Wiltshire, George, Winchelsea. This gentleman is a very old resident of the neighbourhood, in which he still resides. He came to Australia in 1848 from Nova Scotia, British America, his native place, landing at Geelong, and lived for a time with Mr. Armytage, at Ingleby Station, near Winchelsea. In 1853 he purchased land at Winchelsea, erected buildings thereon, and has been engaged in grazing pursuits ever since. Mr. Wiltshire was one of the first to get the petition signed for the formation of a road board at Winchelsea, and has been connected with the shire council, more or less, since its establishment. He is at present a representative of the west riding in that body.

Woods, J., Colac. The father of this gentleman is one of the oldest colonists in the Colac district. He arrived in Victoria in 1840, and took up his residence on the Barrabool hills, near Geelong, where he carried on farming for a few years. Then he and his brother-in-law, Mr. John Trotter, bought a station in the Camperdown district, where, after a few years, Mr. Woods sen. sold his interest to Mr. Trotter, and in 1852 went to Colac and purchased the flour mill of Mr. Thomas Hill, which he worked for some time, and subsequently sold it to Mr. Hill. He then carried on farming for a number of years, and still resides in Colac, in his eighty-first year. In 1866 the Colac Observer newspaper, the first in the district, was established by Mr.
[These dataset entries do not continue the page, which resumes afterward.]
(* ===== verification/CryptoCache.v ===== *)
(** * The crypto cache

    Models [static_trusted/CryptoCache.h]: for every page ever evicted, the
    nonce and the tag it was encrypted with, in a hash table of chained items
    with a lock per bucket.  Items are never removed. *)

From S2P Require Import Prelude SyncUtils Ring.

Definition NONCE_BYTE_SIZE : Z := 12.

(** One sub-page per page: [SUB_PAGE_COUNT] is 1. *)
Record crypto_item_t := mkCrypto { page_index : Z; nonce : list Z; mac_ptr : list Z }.
Record crypto_bucket_t := mkCBucket { head : list crypto_item_t; lock : Z }.
Record CryptoCache := mkCCache { m_buckets : gmap Z crypto_bucket_t; m_hashmap_size : Z }.

(** [CryptoCache::init] *)
Definition crypto_init (num_of_buckets : Z) : CryptoCache :=
  mkCCache (array num_of_buckets (mkCBucket [] 0)) num_of_buckets.

Definition hash (c : CryptoCache) (page : Z) : Z := u64 page mod m_hashmap_size c.

Definition get_bucket (page : Z) : M CryptoCache crypto_bucket_t :=
  b ← gets (λ c, m_buckets c !! hash c page); defined b.
Definition put_bucket (page : Z) (b : crypto_bucket_t) : M CryptoCache unit :=
  modify (λ c, mkCCache (<[hash c page := b]> (m_buckets c)) (m_hashmap_size c)).
Definition on_bucket_lock {A} (page : Z) (m : M Z A) : M CryptoCache A :=
  b ← get_bucket page;
  match m (lock b) with
  | Ok (a, w) => put_bucket page (mkCBucket (head b) w);; mret a
  | Err e => fail e
  end.

Fixpoint find_item (page : Z) (l : list crypto_item_t) : option crypto_item_t :=
  match l with
  | [] => None
  | p :: l' => if page_index p =? page then Some p else find_item page l'
  end.

Definition crypto_get (page : Z) : M CryptoCache (option crypto_item_t) :=
  on_bucket_lock page spin_lock_uchar;;
  b ← get_bucket page;
  on_bucket_lock page spin_unlock_uchar;;
  mret (find_item page (head b)).

(** [new crypto_item_t()] zeroes the item. *)
Definition new_item (page : Z) : crypto_item_t :=
  mkCrypto page (replicate 12 0) (replicate 16 0).

Definition crypto_add (page : Z) : M CryptoCache crypto_item_t :=
  on_bucket_lock page spin_lock_uchar;;
  b ← get_bucket page;
  match find_item page (head b) with
  | Some p => on_bucket_lock page spin_unlock_uchar;; mret p
  | None =>
      let it := new_item page in
      put_bucket page (mkCBucket (head b ++ [it]) (lock b));;
      on_bucket_lock page spin_unlock_uchar;;
      mret it
  end.

(** Stores through the pointer [crypto_add] returned: the item of [page]. *)
Fixpoint update_item (page : Z) (f : crypto_item_t → crypto_item_t) (l : list crypto_item_t)
    : list crypto_item_t :=
  match l with
  | [] => []
  | p :: l' => if page_index p =? page then f p :: l' else p :: update_item page f l'
  end.
Definition crypto_store (page : Z) (n m : list Z) : M CryptoCache unit :=
  b ← get_bucket page;
  put_bucket page (mkCBucket (update_item page (λ p, mkCrypto (page_index p) n m) (head b)) (lock b)).

(** ** The contract: a map from pages to nonce and tag *)

Definition meta (it : crypto_item_t) : list Z * list Z := (nonce it, mac_ptr it).

Definition lookup_meta (c : CryptoCache) (p : Z) : option (list Z * list Z) :=
  meta <$> (b ← m_buckets c !! hash c p; find_item p (head b)).

Record crypto_ok (c : CryptoCache) (K : gmap Z (list Z * list Z)) : Prop := {
  crypto_hash : 0 < m_hashmap_size c;
  crypto_bucket : ∀ b, 0 ≤ b < m_hashmap_size c → ∃ k, m_buckets c !! b = Some k ∧ lock k = 0;
  crypto_find : ∀ p, K !! p = lookup_meta c p
}.

Lemma crypto_find_item_app page l it :
  find_item page (l ++ [it]) =
    match find_item page l with
    | Some x => Some x
    | None => if page_index it =? page then Some it else None
    end.
Proof. induction l as [|x l IH]; simpl; [done|]. destruct (page_index x =? page); [done|exact IH]. Qed.

Lemma crypto_find_item_page page l it : find_item page l = Some it → page_index it = page.
Proof.
  induction l as [|x l IH]; simpl; [done|].
  destruct (Z.eqb_spec (page_index x) page); [naive_solver|done].
Qed.

Lemma find_update_item page q n m l :
  find_item q (update_item page (λ p, mkCrypto (page_index p) n m) l) =
    if q =? page then (λ _, mkCrypto page n m) <$> find_item page l else find_item q l.
Proof.
  induction l as [|x l IH]; simpl; [by destruct (q =? page)|].
  destruct (Z.eqb_spec (page_index x) page) as [E|E]; simpl.
  - rewrite E. destruct (Z.eqb_spec page q) as [->|]; [by rewrite Z.eqb_refl|].
    by rewrite (proj2 (Z.eqb_neq q page)) by congruence.
  - rewrite IH. destruct (Z.eqb_spec q page) as [->|]; [by rewrite (proj2 (Z.eqb_neq _ _))|done].
Qed.

(** A bucket whose chain is replaced, lock byte free. *)
Lemma put_bucket_ok c K p l K' :
  crypto_ok c K → (∀ q, hash c q ≠ hash c p → K' !! q = K !! q) →
  (∀ q, hash c q = hash c p → K' !! q = meta <$> find_item q l) →
  crypto_ok (mkCCache (<[hash c p := mkCBucket l 0]> (m_buckets c)) (m_hashmap_size c)) K'.
Proof.
  intros [Hh Hb Hf] Hne Heq. constructor; [done| |].
  - intros b Hbr. simpl in *. rewrite lookup_insert. case_decide; [by eexists|by apply Hb].
  - intros q. unfold lookup_meta. simpl.
    change (hash (mkCCache _ _) q) with (hash c q).
    destruct (decide (hash c q = hash c p)) as [E|E].
    + by rewrite E, lookup_insert_eq, (Heq q E).
    + rewrite lookup_insert_ne by congruence. rewrite (Hne q E). apply Hf.
Qed.

Lemma crypto_get_bucket_ok c K p :
  crypto_ok c K →
  ∃ k, m_buckets c !! hash c p = Some k ∧ lock k = 0 ∧ K !! p = meta <$> find_item p (head k) ∧
    ∀ B (f : crypto_bucket_t → M CryptoCache B), (get_bucket p ≫= f) c = f k c.
Proof.
  intros [Hh Hb Hf]. destruct (Hb (hash c p)) as (k & Hk & Hl).
  { by apply Z.mod_pos_bound. }
  exists k. split_and!; [done|done| |].
  - rewrite Hf. unfold lookup_meta. by rewrite Hk.
  - intros B f. unfold get_bucket. mrun. by rewrite Hk.
Qed.

(** Runs of the lock and of the table, bucket by bucket. *)
Section bucket.
Context (c : CryptoCache) (p : Z) (k : crypto_bucket_t).

Definition with_bucket (k' : crypto_bucket_t) : CryptoCache :=
  mkCCache (<[hash c p := k']> (m_buckets c)) (m_hashmap_size c).

Lemma get_with_bucket {B} k' (f : crypto_bucket_t → M CryptoCache B) :
  (get_bucket p ≫= f) (with_bucket k') = f k' (with_bucket k').
Proof.
  unfold get_bucket. rewrite bind_assoc, bind_gets. simpl.
  change (hash (with_bucket k') p) with (hash c p). by rewrite lookup_insert_eq.
Qed.

Lemma put_with_bucket {B} k1 k2 (f : unit → M CryptoCache B) :
  (put_bucket p k2 ≫= f) (with_bucket k1) = f tt (with_bucket k2).
Proof.
  unfold put_bucket. rewrite bind_modify. unfold with_bucket. simpl.
  change (hash _ p) with (hash c p). by rewrite insert_insert_eq.
Qed.

Lemma unlock_with_bucket {B} k1 (f : unit → M CryptoCache B) :
  (on_bucket_lock p spin_unlock_uchar ≫= f) (with_bucket k1) =
    f tt (with_bucket (mkCBucket (head k1) 0)).
Proof.
  unfold on_bucket_lock. rewrite bind_assoc, get_with_bucket. simpl.
  by rewrite bind_assoc, put_with_bucket.
Qed.

Lemma lock_with_bucket {B} (f : unit → M CryptoCache B) :
  m_buckets c !! hash c p = Some k → lock k = 0 →
  (on_bucket_lock p spin_lock_uchar ≫= f) c = f tt (with_bucket (mkCBucket (head k) 1)).
Proof.
  intros Hk Hl. unfold on_bucket_lock, get_bucket. rewrite !bind_assoc, bind_gets, Hk.
  rewrite (bind_defined _ k) by done. unfold spin_lock_uchar. rewrite Hl. simpl.
  by rewrite bind_assoc.
Qed.
End bucket.

Lemma crypto_get_ok c K p :
  crypto_ok c K →
  ∃ c' ret, crypto_get p c = Ok (ret, c') ∧ meta <$> ret = K !! p ∧ crypto_ok c' K.
Proof.
  intros Hok. destruct (crypto_get_bucket_ok c K p Hok) as (k & Hk & Hl & Hf & _).
  exists (with_bucket c p (mkCBucket (head k) 0)), (find_item p (head k)). split_and!.
  - unfold crypto_get. rewrite (lock_with_bucket c p k) by done.
    by rewrite get_with_bucket, unlock_with_bucket.
  - done.
  - apply (put_bucket_ok c K); [done|done|]. intros q Hq. rewrite (crypto_find _ _ Hok).
    unfold lookup_meta. by rewrite Hq, Hk.
Qed.

(** After [crypto_add] the page has an item, whatever is in it if it is new. *)
Lemma crypto_add_ok c K p :
  crypto_ok c K →
  ∃ c' it, crypto_add p c = Ok (it, c') ∧ page_index it = p ∧
    crypto_ok c' (<[p := meta it]> K) ∧ (is_Some (K !! p) → K !! p = Some (meta it)).
Proof.
  intros Hok. destruct (crypto_get_bucket_ok c K p Hok) as (k & Hk & Hl & Hf & _).
  assert (∀ q, hash c q = hash c p → K !! q = meta <$> find_item q (head k)) as Hbk.
  { intros q Hq. rewrite (crypto_find _ _ Hok). unfold lookup_meta. by rewrite Hq, Hk. }
  unfold crypto_add. rewrite (lock_with_bucket c p k) by done. rewrite get_with_bucket.
  cbn [head]. destruct (find_item p (head k)) as [it|] eqn:E.
  - exists (with_bucket c p (mkCBucket (head k) 0)), it. rewrite unlock_with_bucket.
    rewrite Hf. simpl. split_and!; [done|by eapply crypto_find_item_page| |done].
    rewrite insert_id by done. by apply (put_bucket_ok c K).
  - exists (with_bucket c p (mkCBucket (head k ++ [new_item p]) 0)), (new_item p).
    cbv zeta. rewrite put_with_bucket, unlock_with_bucket. split_and!; [done|done| |].
    + apply (put_bucket_ok c K); [done| |].
      * intros q Hq. rewrite lookup_insert_ne; [done|]. by intros ->.
      * intros q Hq. rewrite crypto_find_item_app, lookup_insert. case_decide as Epq.
        { subst q. rewrite E. simpl. by rewrite Z.eqb_refl. }
        rewrite Hbk by done. simpl. rewrite (proj2 (Z.eqb_neq p q)) by done.
        by destruct (find_item q (head k)).
    + rewrite Hf. by intros [? ?].
Qed.

Lemma crypto_store_ok c K p n m :
  crypto_ok c K → is_Some (K !! p) →
  ∃ c', crypto_store p n m c = Ok (tt, c') ∧ crypto_ok c' (<[p := (n, m)]> K).
Proof.
  intros Hok Hp. destruct (crypto_get_bucket_ok c K p Hok) as (k & Hk & Hl & Hf & Hrun).
  eexists. split; [unfold crypto_store; by rewrite Hrun|]. rewrite Hl.
  apply (put_bucket_ok c K); [done| |].
  - intros q Hq. rewrite lookup_insert_ne; [done|]. by intros ->.
  - intros q Hq. rewrite find_update_item, lookup_insert. case_decide as Epq.
    + subst q. rewrite Z.eqb_refl. rewrite Hf in Hp.
      destruct (find_item p (head k)); [done|by destruct Hp].
    + rewrite (proj2 (Z.eqb_neq q p)) by done.
      rewrite (crypto_find _ _ Hok). unfold lookup_meta. by rewrite Hq, Hk.
Qed.

Lemma crypto_init_ok n : 0 < n → crypto_ok (crypto_init n) ∅.
Proof.
  intros Hn. constructor; simpl; [done| |].
  - intros b Hb. rewrite array_lookup by done. by eexists.
  - intros p. rewrite lookup_empty. unfold lookup_meta. simpl.
    rewrite array_lookup; [done|]. by apply Z.mod_pos_bound.
Qed.

(** ** Theorem *)

(** C20. The crypto cache refines a map that only grows: [add] gives every page
    an item and keeps the one it had, stores through the returned pointer
    replace that page's nonce and tag alone, and [get] reads them back. *)
Theorem crypto_cache_refines_map c K p n m :
  crypto_ok c K →
  ∃ it c1 c2 ret c3,
    crypto_add p c = Ok (it, c1) ∧ page_index it = p ∧
    (is_Some (K !! p) → K !! p = Some (meta it)) ∧
    crypto_store p n m c1 = Ok (tt, c2) ∧ crypto_ok c2 (<[p := (n, m)]> K) ∧
    crypto_get p c2 = Ok (ret, c3) ∧ meta <$> ret = Some (n, m) ∧
    crypto_ok c3 (<[p := (n, m)]> K).
Proof.
  intros Hok. destruct (crypto_add_ok c K p Hok) as (c1 & it & H1 & H2 & Hok1 & H3).
  destruct (crypto_store_ok c1 _ p n m Hok1) as (c2 & H4 & Hok2).
  { by rewrite lookup_insert_eq. }
  rewrite insert_insert_eq in Hok2.
  destruct (crypto_get_ok c2 _ p Hok2) as (c3 & ret & H5 & H6 & Hok3).
  rewrite lookup_insert_eq in H6. exists it, c1, c2, ret, c3. by split_and!.
Qed.

Lemma crypto_cache_refines_map_witness :
  ∃ c ret c', crypto_get 21 c = Ok (ret, c') ∧ meta <$> ret = Some ([7], [8]).
Proof.
  destruct (crypto_cache_refines_map (crypto_init 4) ∅ 21 [7] [8] (crypto_init_ok 4 ltac:(lia)))
    as (it & c1 & c2 & ret & c3 & _ & _ & _ & _ & _ & H & Hm & _).
  exists c2, ret, c3. split; [exact H|exact Hm].
Defined.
T. Haslam, and in 1869 Mr. Woods jun. started the Colac Herald, and subsequently bought the Observer, and has carried on the enterprise ever since. Mr. J. Woods was the first to introduce a printing machine, and afterwards the first gas-engine worked in the district.

Wray, John, Colac, is a native of Geelong, who went to Colac when only six years of age, with his parents. At that time there was only a hotel and a small store in the township. In 1864 he went to Wool Wool Station as manager for Mr. Andrew Murray, and remained there sixteen years. During that time he purchased the property on which he now carries on his business of grazier, having cleared and fenced it. He was married in 1879, and has a family of two daughters.